Wednesday, October 28, 2015

book review: Happiness

Christians are supposed to be happy. In fact, we are supposed to radiate joy, peace, and contentment that is so unmistakable and so attractive that others are naturally drawn to us because they want what we have. And yet, in today’s culture, the vast majority of Christians are perceived as angry, judgmental people who don’t seem to derive any joy from life whatsoever. So why aren’t we happy?
Unfortunately, many Christians are taught early on that God doesn’t want us to be happy (he wants us to be holy). In fact, many Christians are laboring under the false notion that God himself is not happy. But nothing could be further from the truth! God does want us to be happy. The Bible is filled with verses that prove that ours is a happy, joy-filled God who not only loves celebrations but also desperately wants his children to be happy. Why else would He go to the lengths He did to ensure our eternal happiness in His presence? We know that we will experience unimaginable joy and happiness in Heaven, but that doesn’t mean we can’t also experience joy and happiness here on earth.
In Happiness, noted theologian Randy Alcorn dispels centuries of misconceptions about happiness and provides indisputable proof that God not only wants us to be happy, He commands it. The most definitive study on the subject of happiness to date, this book is a paradigm-shifting wake-up call for the church and Christians everywhere.

My Review:
Randy Alcorn's 'Happiness' didn't change my life. I was already more or less happy--more so since having converted to Christianity. I have heard of the happy vs. holy vs. joy argument before, so none of these nearly 500 pages (!) came out of left field for me. Every so often I did have to text a verse to my husband for clarification, context, or his opinion whenever a reference felt off to me, but whenever he replied it made sense with what Alcorn was stating. 

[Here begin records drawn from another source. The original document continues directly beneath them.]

Lemma open_transfer_ok spool cap t : 0 <= cap -> fzn_transfer_open spool cap = (FZN_TRANSFER_OK, Some t) -> transfer_ok (sp_leaves spool) t.
Proof.
  intros Hc. unfold fzn_transfer_open. destruct (_ || _) eqn:E; [done|]. destruct (sp_leaves spool =? 0); [done|]. intros Et. injection Et as <-.
  assert (forall i a, replicate (Z.to_nat cap) (mk_assign 0 0 0 0 false) !! i = Some a -> as_live a = false) as Hdead.
  { intros i a Ha. by apply lookup_replicate in Ha as [-> _]. }
  assert (zlen (replicate (Z.to_nat cap) (mk_assign 0 0 0 0 false)) = cap) as Hz by (unfold zlen; rewrite length_replicate; lia).
  split; cbn [tr_assigns tr_in_flight tr_window tr_successes]; rewrite ?Hz; try lia.
  - symmetry. by apply count_none.
  - intros i a Ha Hl. by rewrite (Hdead i a Ha) in Hl.
  - intros i j a b _ Ha _ Hl. by rewrite (Hdead i a Ha) in Hl.
Qed.

(** No leaf is asked of two peers at once. Whatever wants, deliveries,
    failures and deadlines follow on an opened transfer, in any order, from any
    peers, while the spool's bits change under it: the live assignments lie
    inside the blob and apart, as many as are counted in flight, and the window
    stays between one and the caller's array. A range handed out next is one a
    peer can answer under one proof, misses every leaf it names, overlaps no
    live assignment, and is live itself before it is returned; and a delivery
    is counted only for a range that was asked of that peer and is all held. *)
Theorem transfer_invariant spool0 cap t events : spool_ok spool0 -> 0 <= cap ->
  fzn_transfer_open spool0 cap = (FZN_TRANSFER_OK, Some t) -> Forall (event_sane (sp_leaves spool0)) events ->
  let t' := foldl transfer_step t events in
  transfer_ok (sp_leaves spool0) t' /\
  (forall spool peer from max deadline, spool_ok spool -> sp_leaves spool = sp_leaves spool0 -> 0 <= from -> 0 <= max ->
    match fzn_transfer_next_want t' spool peer from max deadline with
    | (FZN_TRANSFER_OK, r, t'') => exists r', r = Some r' /\ free_range spool t' max r' /\
        mk_assign (rg_first r') (rg_count r') deadline peer true ∈ tr_assigns t'' /\ tr_in_flight t'' = tr_in_flight t' + 1
    | (FZN_TRANSFER_ERR_UNKNOWN, _, _) => False
    | (_, r, t'') => r = None /\ t'' = t'
    end) /\
  (forall spool peer first n, match fzn_transfer_delivered t' spool peer first n with
    | (FZN_TRANSFER_OK, _) => (exists a, a ∈ tr_assigns t' /\ as_live a = true /\ as_peer a = peer /\ as_first a = first /\ as_count a = n) /\
        forall i, first <= i < first + n -> bit_get (sp_present spool) i = true
    | (err, t'') => err = FZN_TRANSFER_ERR_UNKNOWN /\ t'' = t'
    end).
Proof.
  intros Hok0 Hcap Hopen Hev t'.
  assert (transfer_ok (sp_leaves spool0) t') as Ht.
  { pose proof (open_transfer_ok _ _ _ Hcap Hopen) as Ht. unfold t'. clear t' Hopen. revert t Ht.
    induction Hev as [|ev events Hev _ IH]; intros t Ht; [done|]. cbn [foldl]. by apply IH, transfer_step_ok. }
  split_and!; [done| |].
  - intros spool peer from max deadline Hok El Hf Hm. rewrite <- El in Ht.
    pose proof (next_range_spec t' spool peer from max deadline Hok Ht Hf Hm) as H.
    destruct (fzn_transfer_next_want _ _ _ _ _ _) as [[[] [r|]] t'']; try done; try (by destruct H).
    destruct H as (_ & Hr & slot & Hslot & ->). exists r. split_and!; [done..| |done]. cbn [tr_assigns].
    apply find_index_Some in Hslot as (b & Hb & _). eapply list_elem_of_lookup_2, list_lookup_insert_eq. by eapply lookup_lt_Some.
  - intros spool peer first n. unfold fzn_transfer_delivered. destruct (find_slot t' peer first n) as [slot|] eqn:E; [|done].
    destruct (forallb _ _) eqn:Eall; [|done]. split.
    + apply find_slot_Some in E as (a & Ha & Hl & Hf & Hn & Hp). exists a. split_and!; try done. by apply list_elem_of_lookup_2 in Ha.
    + intros i Hi. rewrite forallb_forall in Eall. specialize (Eall i). unfold fzn_spool_has in Eall.
      rewrite <- list_elem_of_In, elem_of_seqZ in Eall. specialize (Eall Hi). by destruct (_ >=? _).
Qed.

Definition demo_want_spool (present : bytes) : fzn_spool := mk_spool [] 10 (bits present 10) present.
Definition demo_events : list transfer_event :=
  [ev_want (demo_want_spool [0; 0]) 1 6 4 100; ev_delivered (demo_want_spool [0; 0]) 1 6 2; ev_delivered (demo_want_spool [192; 0]) 1 6 2;
   ev_want (demo_want_spool [192; 0]) 2 6 4 200; ev_want (demo_want_spool [192; 0]) 1 6 4 300; ev_expire 200].

Lemma transfer_invariant_witness :
  let t := mk_transfer (replicate 3 (mk_assign 0 0 0 0 false)) 0 1 0 in
  fzn_transfer_open (demo_want_spool [0; 0]) 3 = (FZN_TRANSFER_OK, Some t) /\
  foldl transfer_step t demo_events =
    mk_transfer [mk_assign 8 2 200 2 false; mk_assign 0 4 300 1 true; mk_assign 0 0 0 0 false] 1 1 0 /\
  transfer_ok 10 (foldl transfer_step t demo_events).
Proof.
  cbv zeta. split; [reflexivity|]. split; [vm_compute; reflexivity|].
  assert (spool_ok (demo_want_spool [0; 0])) as Hok by (split; [done|vm_compute; discriminate|reflexivity]).
  assert (Forall (event_sane 10) demo_events) as Hev.
  { repeat constructor; vm_compute; discriminate. }
  exact (proj1 (transfer_invariant (demo_want_spool [0; 0]) 3 (mk_transfer (replicate 3 (mk_assign 0 0 0 0 false)) 0 1 0) demo_events
    Hok ltac:(lia) eq_refl Hev)).
Defined.

(** Ten ranges of 64 leaves: six fetched, three asked for and half placed,
    every other leaf of them, and one nobody has been asked for. *)
Definition demo_gaps (present : bytes) : fzn_spool := mk_spool [] 640 (bits present 640) present.
Definition demo_fetched (k : nat) : fzn_spool := demo_gaps (replicate (8 * k) 255 ++ replicate (80 - 8 * k) 0).
Definition demo_half_placed : fzn_spool := demo_gaps (replicate 48 255 ++ replicate 24 85 ++ replicate 8 0).
Definition demo_long_events : list transfer_event :=
  concat ((fun k => [ev_want (demo_fetched k) 1 0 64 9; ev_delivered (demo_fetched (S k)) 1 (64 * Z.of_nat k) 64]) <$> seq 0 6)
  ++ [ev_want (demo_fetched 6) 1 0 64 9; ev_want (demo_fetched 6) 2 0 64 9; ev_want (demo_fetched 6) 3 0 64 9].
Definition demo_busy : fzn_transfer :=
  foldl transfer_step (mk_transfer (replicate 4 (mk_assign 0 0 0 0 false)) 0 1 0) demo_long_events.

(** The search can answer that there is nothing to ask for while a free
    range exists and the window is open, though every call used one
    granularity and one playhead: three live assignments, half of whose leaves
    have been placed one by one, are cut into 96 single leaves and so rule out
    every candidate the search looks at. *)
Theorem search_misses_a_free_range :
  fzn_transfer_open demo_half_placed 4 = (FZN_TRANSFER_OK, Some (mk_transfer (replicate 4 (mk_assign 0 0 0 0 false)) 0 1 0)) /\
  tr_in_flight demo_busy < tr_window demo_busy /\
  fzn_transfer_next_want demo_busy demo_half_placed 4 0 64 9 = (FZN_TRANSFER_NONE, None, demo_busy) /\
  fzn_spool_plan_want demo_half_placed 576 64 1 = (FZN_SPOOL_OK, Some [mk_span 576 64]) /\
  is_pending demo_busy 576 64 = false.
Proof. repeat split; vm_compute; reflexivity. Qed.
(* ===== verification/TransferFetch.v ===== *)
(** * spool/transfer.c and spool/spool.c: a blob fetched

    Peers that hold a blob and answer honestly, asked one range after the
    other, over a storage that takes what fits. *)

From S2P Require Import Prelude Bitmap Storage Bytes Revocation Blob BlobTree BlobSpan BlobProof Spool SpoolHolds SpoolPlan Transfer.

(** Where a fetch stands. *)
Record fetching (S : Type) := mk_fetching { ft_spool : fzn_spool; ft_storage : S; ft_transfer : fzn_transfer }.
Arguments mk_fetching {S}.
Arguments ft_spool {S}.
Arguments ft_storage {S}.
Arguments ft_transfer {S}.

(** A peer, and the playhead and granularity it is asked with. *)
Record asked := mk_asked { ak_peer : Z; ak_from : Z; ak_max : Z }.

(** One range asked for, answered by one who holds every leaf, placed and
    reported. [None] is any failure on the way. *)
Definition fetch_round {S} (ops : fzn_spool_ops S) (hash : fzn_hash_ops) (sealed hs : list bytes) (st : fetching S) (a : asked)
    : option (fetching S) :=
  match fzn_transfer_next_want (ft_transfer st) (ft_spool st) (ak_peer a) (ak_from a) (ak_max a) UINT64_MAX with
  | (FZN_TRANSFER_NONE, _, _) => Some st
  | (FZN_TRANSFER_OK, Some r, t) =>
    match fzn_blob_span_proof_build (Some (Some hash)) (concat hs) (zlen hs) (rg_first r) (rg_count r)
      (zeros (FZN_BLOB_MAX_DEPTH * FZN_BLOB_HASH_LEN)) with
    | (FZN_BLOB_OK, proof, Some k) =>
      match fzn_spool_place_span ops (ft_spool st) (ft_storage st) (Some (Some hash)) (rg_first r)
        (Some <$> slice (rg_first r) (rg_count r) sealed) (Some proof) k with
      | (FZN_SPOOL_OK, spool, s) =>
        match fzn_transfer_delivered t spool (ak_peer a) (rg_first r) (rg_count r) with
        | (FZN_TRANSFER_OK, t) => Some (mk_fetching spool s t)
        | _ => None
        end
      | _ => None
      end
    | _ => None
    end
  | _ => None
  end.

(** One round after the other. *)
Definition fetch {S} (ops : fzn_spool_ops S) (hash : fzn_hash_ops) (sealed hs : list bytes) (st : fetching S) (rounds : list asked)
    : option (fetching S) := foldl (fun st a => st ≫= fun st => fetch_round ops hash sealed hs st a) (Some st) rounds.

(** A storage in a state of [room] takes what lies below [size]. *)
Class Roomy {S} (ops : fzn_spool_ops S) (room : S -> Prop) (size : Z) : Prop := {
  rm_write : forall s off b, room s -> 0 <= off -> off + zlen b <= size -> exists s', write_at ops s off b = (true, s') /\ room s';
  rm_sync : forall f s, sync ops = Some f -> room s -> room (f s)
}.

If you're a new Christian, this is a great book. This is a great book if you're an old Christian too. But because I found a lot more meaning and fulfillment in getting input on certain passages, I think this book would be even better as a discussion or book club book. Certainly something I'd like to see in a church gift shop or library.

I've read some varied early reviews, and I do somewhat agree and disagree with other's opinions. For instance, I don't think Alcorn is stating "if you're not happy in life you're sinning". I think he meant more along the lines of "if you deny your happiness in what God has given you in the name of being holy instead of happy, you've basically slapped God in the face." But that's what makes this book such a good discussion/book club book. We could talk about these things with friends or colleagues at the same time, maybe over the course of a month as you read this because again it is a pretty long book. 

My tip for reading this book: get a binder clip to act as both a bookmark and a page holder. It will save your fingers/hands from getting cramped or tired.